PSI Nilai Pidato Presiden Prabowo Cerminkan Kedewasaan Bangsa
Ia menilai pendekatan inklusif yang disampaikan Presiden Prabowo menjadi dasar penting dalam membangun stabilitas nasional.
Partai Solidaritas Indonesia (PSI) menyambut positif pernyataan Presiden Prabowo Subianto yang menekankan pentingnya persatuan nasional dan kepemimpinan inklusif dalam arah pembangunan bangsa. Pernyataan tersebut disampaikan Presiden Prabowo saat memberikan arahan pada Rapat Koordinasi Nasional Pemerintah Pusat dan Daerah di Sentul, Jawa Barat.
Juru Bicara DPP PSI Dedek Prayudi mengatakan, pesan Presiden Prabowo mencerminkan kedewasaan dalam kehidupan berbangsa dan bernegara. Menurutnya, perbedaan politik merupakan hal yang wajar dalam sistem demokrasi, namun tidak seharusnya berujung pada polarisasi berkepanjangan.
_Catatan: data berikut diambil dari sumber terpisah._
(** * Madeira Pass: distance, paid-route ledger and proximity check

    A shallow embedding of [src/utils/distance.ts], [src/utils/cookies.ts]
    and the route-loading and proximity effects of [src/App.tsx], followed
    by the properties of the specification stated over that embedding.

    JavaScript numbers are IEEE 754 binary64 values, which is what Rocq's
    primitive [float] is, so arithmetic and comparisons are the kernel's
    own; [Math.sin], [Math.cos] and [Math.atan2] are left to the host (the
    language standard only asks for an approximation) and enter through the
    [JsMath] interface. *)

From Stdlib Require Import List String Bool ZArith Lia Floats.
Import ListNotations.

Local Open Scope float_scope.

(** ** The host's [Math] object *)

Class JsMath : Type := {
  Math_sin : float -> float;
  Math_cos : float -> float;
  Math_atan2 : float -> float -> float
}.

(** [Math.PI], the binary64 value nearest to pi. *)
Definition Math_PI : float := 0x1.921fb54442d18p+1.

(** [Math.sqrt] is the correctly rounded square root. *)
Definition Math_sqrt (x : float) : float := sqrt x.

(** [Math.min] of two numbers: NaN when either is NaN, and a negative zero
    counts as smaller than a positive one. *)
Definition Math_min (a b : float) : float :=
  if is_nan a || is_nan b then nan
  else if a <? b then a
  else if b <? a then b
  else if is_zero a && get_sign a then a
  else b.

(** A stand-in host used to run the definitions on concrete inputs: the
    small-angle approximations [sin x = x], [cos x = 1] and
    [atan2 y x = y / x].  Only the closed examples use it. *)
Definition smallAngleMath : JsMath := {|
  Math_sin := fun x => x;
  Math_cos := fun _ => 1;
  Math_atan2 := fun y x => y / x
|}.

(** ** [src/utils/distance.ts] *)

Module Distance.

(** A GeoJSON position, read by the code as [[lon, lat]]. *)
Definition Position : Type := (float * float)%type.

(** [GeoJSON.Geometry], a union tagged by its [type] field. *)
#[warnings="-register-all"]
Inductive Geometry : Type :=
| Point (coordinates : Position)
| MultiPoint (coordinates : list Position)
| LineString (coordinates : list Position)
| MultiLineString (coordinates : list (list Position))
| Polygon (coordinates : list (list Position))
| MultiPolygon (coordinates : list (list (list Position)))
| GeometryCollection (geometries : list Geometry).

(** The variants [distanceToGeometry] has a branch for. *)
Definition handledVariant (geometry : Geometry) : bool :=
  match geometry with
  | Point _ | LineString _ | MultiLineString _ => true
  | _ => false
  end.

Section WithMath.
Context {M : JsMath}.

(** Haversine distance in meters. *)
Definition calculateDistance (lat1 lon1 lat2 lon2 : float) : float :=
  let R := 6371000 in
  let phi1 := (lat1 * Math_PI) / 180 in
  let phi2 := (lat2 * Math_PI) / 180 in
  let dphi := ((lat2 - lat1) * Math_PI) / 180 in
  let dlambda := ((lon2 - lon1) * Math_PI) / 180 in
  let a :=
    Math_sin (dphi / 2) * Math_sin (dphi / 2) +
    Math_cos phi1 * Math_cos phi2 * Math_sin (dlambda / 2) * Math_sin (dlambda / 2) in
  let c := 2 * Math_atan2 (Math_sqrt a) (Math_sqrt (1 - a)) in
  R * c.

(** The value of [param] once the guard [lenSq !== 0] has been passed:
    [-1] unless the guard lets the division through. *)
Definition segmentParam (px py x1 y1 x2 y2 : float) : float :=
  let A := px - x1 in
  let B := py - y1 in
  let C := x2 - x1 in
  let D := y2 - y1 in
  let dot := A * C + B * D in
  let lenSq := C * C + D * D in
  if negb (lenSq =? 0) then dot / lenSq else -1.

(** The point [(xx, yy)] of the segment chosen by the three-way branch. *)
Definition segmentFoot (px py x1 y1 x2 y2 : float) : float * float :=
  let C := x2 - x1 in
  let D := y2 - y1 in
  let param := segmentParam px py x1 y1 x2 y2 in
  if param <? 0 then (x1, y1)
  else if 1 <? param then (x2, y2)
  else (x1 + param * C, y1 + param * D).

(** Minimum distance from a point to a line segment. *)
Definition distanceToSegment (px py x1 y1 x2 y2 : float) : float :=
  let '(xx, yy) := segmentFoot px py x1 y1 x2 y2 in
  calculateDistance py px yy xx.

(** The loop [for (i = 0; i < coordinates.length - 1; i++)] over the
    consecutive pairs of a line, threading [minDistance]. *)
Fixpoint scanLine (latitude longitude : float)
    (coordinates : list Position) (minDistance : float) : float :=
  match coordinates with
  | (lon1, lat1) :: (((lon2, lat2) :: _) as rest) =>
      let distance := distanceToSegment longitude latitude lon1 lat1 lon2 lat2 in
      scanLine latitude longitude rest (Math_min minDistance distance)
  | _ => minDistance
  end.

(** Minimum distance from a point to a GeoJSON geometry, in meters. *)
Definition distanceToGeometry (latitude longitude : float)
    (geometry : Geometry) : float :=
  match geometry with
  | LineString coordinates =>
      scanLine latitude longitude coordinates infinity
  | MultiLineString coordinates =>
      fold_left
        (fun minDistance lineString =>
           scanLine latitude longitude lineString minDistance)
        coordinates infinity
  | Point (lon, lat) =>
      calculateDistance latitude longitude lat lon
  | _ => infinity
  end.

End WithMath.

End Distance.

(** ** [src/types/index.ts] *)

Module Types.

Record RouteProperties : Type := {
  id : string;
  name : string;
  requiresPayment : bool
}.

Record RouteFeature : Type := {
  properties : RouteProperties;
  geometry : Distance.Geometry
}.

Record RouteCollection : Type := {
  features : list RouteFeature
}.

Record UserLocation : Type := {
  latitude : float;
  longitude : float;
  accuracy : float
}.

Record PaidRoute : Type := {
  routeId : string;
  paidDate : string
}.

Record NearbyRoute : Type := {
  route : RouteFeature;
  distance : float
}.

Inductive InfoPanelView : Type :=
| main | routes_list | pass_info | about | route_detail.

Record InfoPanelState : Type := {
  isOpen : bool;
  view : InfoPanelView;
  selectedRoute : option RouteFeature;
  nearbyRoute : option NearbyRoute
}.
(** * Control-service management API (control/mgmtapi/api.go)

    A shallow embedding of the request-to-filter translation, the result
    ordering and the health aggregation of the control service's management
    API, together with the part of Go's standard library the handlers run
    on (package [sort], [time.Time] arithmetic, [encoding/hex]); and of
    the handlers that delete a beacon and that serve a beacon or the
    certificate chain of the signer as a PEM blob. *)

From Stdlib Require Import ZArith Lia Ascii String.
From stdpp Require Import base option list gmap strings pretty.

Local Open Scope Z_scope.

(* ===================================================================== *)
(** * Part I: the program *)
(* ===================================================================== *)

(** ** Go runtime conventions

    A Go [int] is modelled as [Z]. A slice is a [list]; indexing outside of
    it panics, which the model renders as [None]. Loops are run by [loop]
    with a bound computed from the loop's own variables; a loop that
    exhausts its bound also yields [None]. *)

Definition index {A : Type} (d : list A) (i : Z) : option A :=
  if 0 <=? i then d !! Z.to_nat i else None.

Fixpoint loop {St R : Type} (fuel : nat) (body : St → option (St + R)) (s : St)
    : option R :=
  match fuel with
  | O => None
  | S fuel' =>
      match body s with
      | Some (inl s') => loop fuel' body s'
      | Some (inr r) => Some r
      | None => None
      end
  end.

(** [math/bits.Len] and the conversion [uint(x)] on a 64-bit platform. *)
Definition uint (x : Z) : Z := x mod 2 ^ 64.
Definition bits_Len (x : Z) : Z := if x =? 0 then 0 else Z.log2 x + 1.

(** ** Package sort of the Go standard library (sort.go, zsortinterface.go)

    [GetBeacons] sorts with [sort.Sort], which since Go 1.19 is a
    pattern-defeating quicksort. The functions below follow the library's
    functions one by one; a method of the receiver [data] takes the slice
    it works on as an argument and returns the slice it leaves. *)

Module sort.

Record Interface (D : Type) : Type := {
  Len : D → Z;
  Less : D → Z → Z → option bool;
  Swap : D → Z → Z → option D
}.
Arguments Len {D} _ _.
Arguments Less {D} _ _ _ _.
Arguments Swap {D} _ _ _ _.

(** [type reverse struct { Interface }]: [Less(i, j)] is the embedded
    [Less(j, i)]; [Len] and [Swap] are inherited. *)
Definition Reverse {D : Type} (data : Interface D) : Interface D :=
  {| Len := Len data;
     Less := λ d i j, Less data d j i;
     Swap := Swap data |}.

Inductive sortedHint : Set := unknownHint | increasingHint | decreasingHint.

(** [type xorshift uint64] and its [Next] method. *)
Definition xorshift_Next (r : Z) : Z :=
  let r := Z.lxor r (uint (Z.shiftl r 13)) in
  let r := Z.lxor r (Z.shiftr r 7) in
  let r := Z.lxor r (uint (Z.shiftl r 17)) in
  r.

Definition nextPowerOfTwo (length : Z) : Z :=
  uint (Z.shiftl 1 (bits_Len (uint length))).

Section Algorithms.
Context {D : Type} (data : Interface D).

(** for j := i; j > a && data.Less(j, j-1); j-- { data.Swap(j, j-1) } *)
Definition insertionSort_inner (a : Z) (s : Z * D) : option (Z * D + D) :=
  let '(j, d) := s in
  if a <? j then
    c ← Less data d j (j - 1);
    if c : bool then d' ← Swap data d j (j - 1); Some (inl (j - 1, d'))
    else Some (inr d)
  else Some (inr d).

(** [insertionSort] sorts data[a:b] using insertion sort. *)
Definition insertionSort (d : D) (a b : Z) : option D :=
  loop (S (Z.to_nat (b - a)))
    (λ '(i, d),
      if i <? b then
        d' ← loop (S (Z.to_nat (i - a))) (insertionSort_inner a) (i, d);
        Some (inl (i + 1, d'))
      else Some (inr d))
    (a + 1, d).

(** [siftDown] implements the heap property on data[lo:hi]; [first] is an
    offset into the array where the root of the heap lies. [siftDown_body]
    is one turn of its loop. *)
Definition siftDown_body (hi first : Z) (s : Z * D) : option (Z * D + D) :=
  let '(root, d) := s in
  let child := 2 * root + 1 in
  if hi <=? child then Some (inr d)
  else
    child ← (if child + 1 <? hi then
               c ← Less data d (first + child) (first + child + 1);
               Some (if c : bool then child + 1 else child)
             else Some child);
    c ← Less data d (first + root) (first + child);
    if c : bool then
      d' ← Swap data d (first + root) (first + child);
      Some (inl (child, d'))
    else Some (inr d).

Definition siftDown (d : D) (lo hi first : Z) : option D :=
  loop (S (Z.to_nat (hi - lo))) (siftDown_body hi first) (lo, d).

(** [heapSort]: build the heap with the greatest element at the top, then
    pop elements, largest first, into the end of data[a:b]. *)
Definition heapSort (d : D) (a b : Z) : option D :=
  let first := a in
  let lo := 0 in
  let hi := b - a in
  d ← loop (S (S (Z.to_nat hi)))
        (λ '(i, d),
          if 0 <=? i then d' ← siftDown d i hi first; Some (inl (i - 1, d'))
          else Some (inr d))
        ((hi - 1) ÷ 2, d);
  loop (S (Z.to_nat hi))
    (λ '(i, d),
      if 0 <=? i then
        d' ← Swap data d first (first + i);
        d'' ← siftDown d' lo i first;
        Some (inl (i - 1, d''))
      else Some (inr d))
    (hi - 1, d).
"Pernyataan Presiden Prabowo mencerminkan kedewasaan berbangsa. Persaingan politik memang niscaya dalam sistem demokrasi, namun selayaknya tidak menghasilkan polarisasi tanpa ujung yang justru merontokkan energi kolektif," kata Dedek, Selasa (3/2).
Dedek menegaskan bahwa kemiskinan merupakan persoalan bersama yang membutuhkan kolaborasi seluruh elemen bangsa. Ia menilai pendekatan inklusif yang disampaikan Presiden Prabowo menjadi dasar penting dalam membangun stabilitas nasional.
"Tekad Presiden Prabowo untuk memimpin secara inklusif dan adil menjadi fondasi kuat bagi stabilitas nasional, memperkuat kepercayaan publik, serta memastikan energi bangsa difokuskan pada kerja nyata melayani rakyat," ujarnya.
Ruang Kritik Tetap Dijaga
Meski demikian, Dedek menekankan bahwa ruang kritik tetap harus dijaga dalam kehidupan demokrasi. Menurutnya, kritik merupakan bagian penting dalam proses penyempurnaan kebijakan dan kinerja pemerintahan.
"Ruang untuk menyampaikan kritik tetap ada. Karena penyempurnaan kerja merupakan hal yang niscaya. Tanpa kritik, kita bisa menganggap semua sudah sempurna," pungkas Dedek.
Prabowo Ajak Kepala Daerah Hapus Kemiskinan
Dalam arahannya pada Rakornas Pemerintah Pusat dan Daerah, Presiden Prabowo mengajak seluruh elemen bangsa, tanpa memandang latar belakang politik dan golongan, untuk bersatu menghapus kemiskinan di Indonesia. Presiden juga menegaskan bahwa setelah proses politik selesai, seluruh pihak harus kembali bersatu dan bekerja bersama untuk melayani rakyat, serta berkomitmen menjalankan kepemimpinan secara inklusif dan adil.